На днях Олег подобрал возле сожженного танка солдатскую книжку — зольдбух; уголок ее обуглился. Каких только сведений не было в той книжке о владельце — все-все, вплоть до того, какая у него группа крови, какой номер каски, номер обуви, чем награжден, от каких болезней сделаны прививки, сколько посылок отправил из России домой, в каких лазаретах лежал, номер пистолета, сколько кусков мыла получил, когда был в отпуске.

 Лейтенанту, когда он перелистывал зольдбух сгоревшего танкиста, понравилась чисто немецкая обстоятельность. Орднунг! Он просто необходим на войне. Взять хотя бы радиотехнику, где обязательна скупая и точная мудрость расчетов и схем, а радисту полезно следить за каждым своим движением. Но здесь, в домашнем быту, этот орднунг претил, раздражал…

 Где-то по соседству с домом разорвался снаряд, посыпались стекла. Занавески взметнуло взрывной волной, и они долго колыхались на внезапном сквозняке. Сквозь жалюзи проник пороховой угар.

 Тимоша чихнул, сел на кровати, скользнул заспанными глазами по занавескам, прислушался.

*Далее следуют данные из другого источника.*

Lemma conclude_preserves request dbm fetched pm now :
  Request.request_id request = rid → preserves J (conclude sm request dbm fetched pm now).
Proof.
  intros Hid. unfold conclude. apply preserves_bind.
  { apply sync_preserves. rewrite Hid. intros d d' Hd. apply Hstep. by eapply by_sync. }
  intros ms. apply preserves_bind; [auto with preserves|]. intros [new_status message].
  destruct (str_truthy new_status); [|auto with preserves].
  apply preserves_bind; [by apply write_status_preserves|auto with preserves].
Qed.

(** A request the queries find is the one asked for. *)
Lemma query_request_id i w r w' :
  stable J w → query_request i w = (Ok r, w') → Request.request_id r = i.
Proof.
  intros Hw H. apply stable_encounter in Hw as [Hd _].
  apply unit_of_work_Ok in H as (d' & Hb & _). apply result_bind_Ok in Hb as (o & Ho & Hb).
  apply find_request_Ok in Ho as ->.
  destruct (get_request _ i) as [r'|] eqn:Hg; [|done]. injection Hb as <- _.
  by apply (proj1 (HJok _ Hd)) in Hg.
Qed.

(** A polled request is the one asked for. *)
Definition polled_ok (o : polled) : Prop :=
  match o with Polled r _ _ _ => Request.request_id r = rid | NothingToPoll => True end.

Lemma poll_preserves request now :
  Request.request_id request = rid →
  preserves J (poll p discover request now) ∧
  ∀ w o w', stable J w → poll p discover request now w = (Ok o, w') → polled_ok o.
Proof.
  intros Hid.
  assert (Hq : preserves J (query_request (Request.request_id request))).
  { apply preserves_unit. intros d a d' H. apply result_bind_Ok in H as (o & _ & H).
    destruct o; [by injection H as _ <-|done]. }
  split.
  - unfold poll. apply preserves_bind; [by apply populate_preserves|]. intros _.
    apply preserves_bind; [done|]. intros r. destruct (not_stamped r); [auto with preserves|].
    apply preserves_bind; [apply machines_query_preserves|]. intros dbm.
    apply preserves_bind; [apply fetch_preserves|]. intros [f pm]. auto with preserves.
  - intros w o w' Hw H. apply action_bind_Ok in H as (u & w1 & H1 & H).
    apply action_bind_Ok in H as (r & w2 & H2 & H).
    assert (Hr : Request.request_id r = rid).
    { rewrite <-Hid. eapply query_request_id; [|exact H2].
      pose proof (populate_preserves request Hid w Hw) as Hw1. by rewrite H1 in Hw1. }
    destruct (not_stamped r); [by injection H as <- _|].
    apply action_bind_Ok in H as (dbm & w3 & _ & H).
    apply action_bind_Ok in H as ([f pm] & w4 & _ & [= <- _]). done.
Qed.

Lemma reconcile_preserves request now w :
  Request.request_id request = rid → stable J w →
  stable J (reconcile_request p sm discover request now w).2.
Proof.
  intros Hid Hw. destruct (poll_preserves request now Hid) as [Hp Ho].
  unfold reconcile_request. specialize (Hp w Hw).
  destruct (poll p discover request now w) as [[[|r dbm f pm]|e] w1] eqn:H; [done| |done].
  destruct f as [ms|ms]; [|done]. specialize (Ho _ _ _ Hw H). cbn in Ho.
  pose proof (conclude_preserves r dbm (Fetched ms) pm now Ho w1 Hp) as Hc.
  by destruct (conclude sm r dbm (Fetched ms) pm now w1).
Qed.
End keeps.

(** ** Lemmas: the steps *)

Section steps.
Context {rid : string} {d d' : db}.
Context (Hstep : reconcile_step rid d d') (Hok : db_ok d).

Lemma reconcile_step_ok : db_ok d'.
Proof. destruct Hstep; [by eapply sync_step_ok|by apply save_request_ok]. Qed.

Lemma reconcile_step_owned i o : owned i o d → owned i o d'.
Proof. destruct Hstep; [by eapply sync_step_owned|done]. Qed.

Lemma reconcile_step_stored i r : i ≠ rid → stored i r d → stored i r d'.
Proof.
  intros Hi. destruct Hstep as [now dbm ps d d' Hs|cur u d Hg Hid Ht].
  - eapply sync_step_stored; eauto.
  - unfold stored. rewrite get_request_save. case_decide as Hi'; [|done].
    change (Request.request_id u = i) in Hi'. rewrite Hid, (proj1 Hok _ _ Hg) in Hi'. congruence.
Qed.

Затем лениво поднялся, проковылял в столовую и вдруг, нещадно топоча, принялся плясать, будто вбивал каблуками в пол видимые ему одному гвозди. Но тут же оборвал сумасбродную чечетку и, возвратясь в спальню, объяснил лейтенанту:

 — Надо же подать сигнал. Еще главнокомандующий подумает: угодило в дом. А от нас тут одна копия осталась…

 «А Тимоша правильно выбрал место, чтобы сплясать, — отметил про себя лейтенант. — Подвал как раз под столовой…»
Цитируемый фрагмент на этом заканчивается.